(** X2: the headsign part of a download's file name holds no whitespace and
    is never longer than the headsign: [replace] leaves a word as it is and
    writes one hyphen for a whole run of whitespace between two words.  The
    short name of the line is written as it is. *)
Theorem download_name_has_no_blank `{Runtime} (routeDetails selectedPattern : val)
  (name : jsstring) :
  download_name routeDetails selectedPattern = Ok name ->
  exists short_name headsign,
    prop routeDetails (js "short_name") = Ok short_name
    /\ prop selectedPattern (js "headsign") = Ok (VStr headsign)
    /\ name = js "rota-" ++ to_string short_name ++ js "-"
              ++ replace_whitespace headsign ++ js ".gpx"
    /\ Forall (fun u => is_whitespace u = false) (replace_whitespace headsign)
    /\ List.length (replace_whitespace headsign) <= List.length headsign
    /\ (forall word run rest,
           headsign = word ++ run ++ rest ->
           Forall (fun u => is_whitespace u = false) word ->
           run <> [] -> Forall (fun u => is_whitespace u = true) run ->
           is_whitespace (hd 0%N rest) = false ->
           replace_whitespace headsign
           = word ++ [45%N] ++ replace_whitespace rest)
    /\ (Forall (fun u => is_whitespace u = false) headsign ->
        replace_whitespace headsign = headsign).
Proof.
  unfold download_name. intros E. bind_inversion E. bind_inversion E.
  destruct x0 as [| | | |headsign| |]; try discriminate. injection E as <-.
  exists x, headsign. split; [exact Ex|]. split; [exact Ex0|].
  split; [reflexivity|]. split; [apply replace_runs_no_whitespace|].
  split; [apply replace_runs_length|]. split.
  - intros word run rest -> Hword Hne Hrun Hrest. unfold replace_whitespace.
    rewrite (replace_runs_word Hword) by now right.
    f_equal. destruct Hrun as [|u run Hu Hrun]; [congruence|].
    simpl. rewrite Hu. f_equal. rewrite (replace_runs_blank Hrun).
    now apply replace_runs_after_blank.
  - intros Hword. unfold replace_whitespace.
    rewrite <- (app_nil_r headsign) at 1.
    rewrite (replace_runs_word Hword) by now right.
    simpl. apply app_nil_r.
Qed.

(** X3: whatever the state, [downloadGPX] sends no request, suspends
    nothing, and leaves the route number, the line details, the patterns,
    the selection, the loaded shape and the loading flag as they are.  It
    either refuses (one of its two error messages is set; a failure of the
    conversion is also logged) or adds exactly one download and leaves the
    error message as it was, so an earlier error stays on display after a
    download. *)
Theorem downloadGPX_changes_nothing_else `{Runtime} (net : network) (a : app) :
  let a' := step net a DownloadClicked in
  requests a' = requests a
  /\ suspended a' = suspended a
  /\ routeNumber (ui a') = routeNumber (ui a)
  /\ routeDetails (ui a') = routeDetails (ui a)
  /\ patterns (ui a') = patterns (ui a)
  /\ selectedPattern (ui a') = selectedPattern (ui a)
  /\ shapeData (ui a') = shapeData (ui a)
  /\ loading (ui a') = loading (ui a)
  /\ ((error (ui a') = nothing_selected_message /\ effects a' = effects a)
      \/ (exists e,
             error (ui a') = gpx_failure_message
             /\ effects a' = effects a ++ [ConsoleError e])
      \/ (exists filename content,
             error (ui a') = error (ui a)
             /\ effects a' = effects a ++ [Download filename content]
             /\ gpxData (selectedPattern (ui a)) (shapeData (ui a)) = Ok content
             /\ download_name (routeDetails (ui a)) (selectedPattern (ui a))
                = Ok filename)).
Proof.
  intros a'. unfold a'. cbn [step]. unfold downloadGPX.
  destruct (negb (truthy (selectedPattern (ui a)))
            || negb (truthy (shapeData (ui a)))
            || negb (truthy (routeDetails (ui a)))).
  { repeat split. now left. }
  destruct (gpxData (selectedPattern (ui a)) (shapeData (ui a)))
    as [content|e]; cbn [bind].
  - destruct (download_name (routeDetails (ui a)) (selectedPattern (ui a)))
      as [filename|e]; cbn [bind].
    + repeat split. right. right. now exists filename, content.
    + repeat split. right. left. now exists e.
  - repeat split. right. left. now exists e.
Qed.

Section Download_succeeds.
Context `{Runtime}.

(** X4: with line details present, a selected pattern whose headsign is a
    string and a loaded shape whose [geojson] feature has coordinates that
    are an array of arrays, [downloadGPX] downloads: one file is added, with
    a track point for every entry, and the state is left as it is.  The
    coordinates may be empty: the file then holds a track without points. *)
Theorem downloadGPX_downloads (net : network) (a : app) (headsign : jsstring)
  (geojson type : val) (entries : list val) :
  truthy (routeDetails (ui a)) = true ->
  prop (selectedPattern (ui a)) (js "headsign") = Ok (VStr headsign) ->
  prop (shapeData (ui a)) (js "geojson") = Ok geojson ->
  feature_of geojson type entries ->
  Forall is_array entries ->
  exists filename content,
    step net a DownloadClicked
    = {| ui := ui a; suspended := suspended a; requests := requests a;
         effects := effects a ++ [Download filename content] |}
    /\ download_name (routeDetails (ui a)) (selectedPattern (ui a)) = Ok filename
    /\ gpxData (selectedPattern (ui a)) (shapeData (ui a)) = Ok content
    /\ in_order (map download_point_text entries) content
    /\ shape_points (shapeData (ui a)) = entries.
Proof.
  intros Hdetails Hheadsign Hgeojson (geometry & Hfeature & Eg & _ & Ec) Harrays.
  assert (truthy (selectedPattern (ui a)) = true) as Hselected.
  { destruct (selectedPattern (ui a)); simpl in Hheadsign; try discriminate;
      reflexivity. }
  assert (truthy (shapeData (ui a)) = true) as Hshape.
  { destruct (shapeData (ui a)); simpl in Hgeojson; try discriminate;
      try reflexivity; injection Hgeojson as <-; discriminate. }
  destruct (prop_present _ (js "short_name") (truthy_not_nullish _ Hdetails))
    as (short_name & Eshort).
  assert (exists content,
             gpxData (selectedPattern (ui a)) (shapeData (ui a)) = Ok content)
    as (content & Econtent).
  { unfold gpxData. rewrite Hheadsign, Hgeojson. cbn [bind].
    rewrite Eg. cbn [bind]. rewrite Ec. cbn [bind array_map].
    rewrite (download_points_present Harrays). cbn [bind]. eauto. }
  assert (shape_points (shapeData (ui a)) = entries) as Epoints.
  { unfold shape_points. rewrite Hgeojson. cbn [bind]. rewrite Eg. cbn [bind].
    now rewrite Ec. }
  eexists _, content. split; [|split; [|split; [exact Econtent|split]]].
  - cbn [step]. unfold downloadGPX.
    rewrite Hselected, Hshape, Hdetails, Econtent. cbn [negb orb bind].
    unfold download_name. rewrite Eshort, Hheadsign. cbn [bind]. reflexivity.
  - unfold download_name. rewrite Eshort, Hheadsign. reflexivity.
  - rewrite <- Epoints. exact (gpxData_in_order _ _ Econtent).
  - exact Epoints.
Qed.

§ **Assignment**: The entries above hold the needed span. Transcribe exactly the lines from the one with "as [content|e]; cbn [bind]." to the one with "Theorem downloadGPX_downloads (net", both included.

§ **Solved exercise**:
    as [content|e]; cbn [bind].
  - destruct (download_name (routeDetails (ui a)) (selectedPattern (ui a)))
      as [filename|e]; cbn [bind].
    + repeat split. right. right. now exists filename, content.
    + repeat split. right. left. now exists e.
  - repeat split. right. left. now exists e.
Qed.

Section Download_succeeds.
Context `{Runtime}.

(** X4: with line details present, a selected pattern whose headsign is a
    string and a loaded shape whose [geojson] feature has coordinates that
    are an array of arrays, [downloadGPX] downloads: one file is added, with
    a track point for every entry, and the state is left as it is.  The
    coordinates may be empty: the file then holds a track without points. *)
Theorem downloadGPX_downloads (net : network) (a : app) (headsign : jsstring)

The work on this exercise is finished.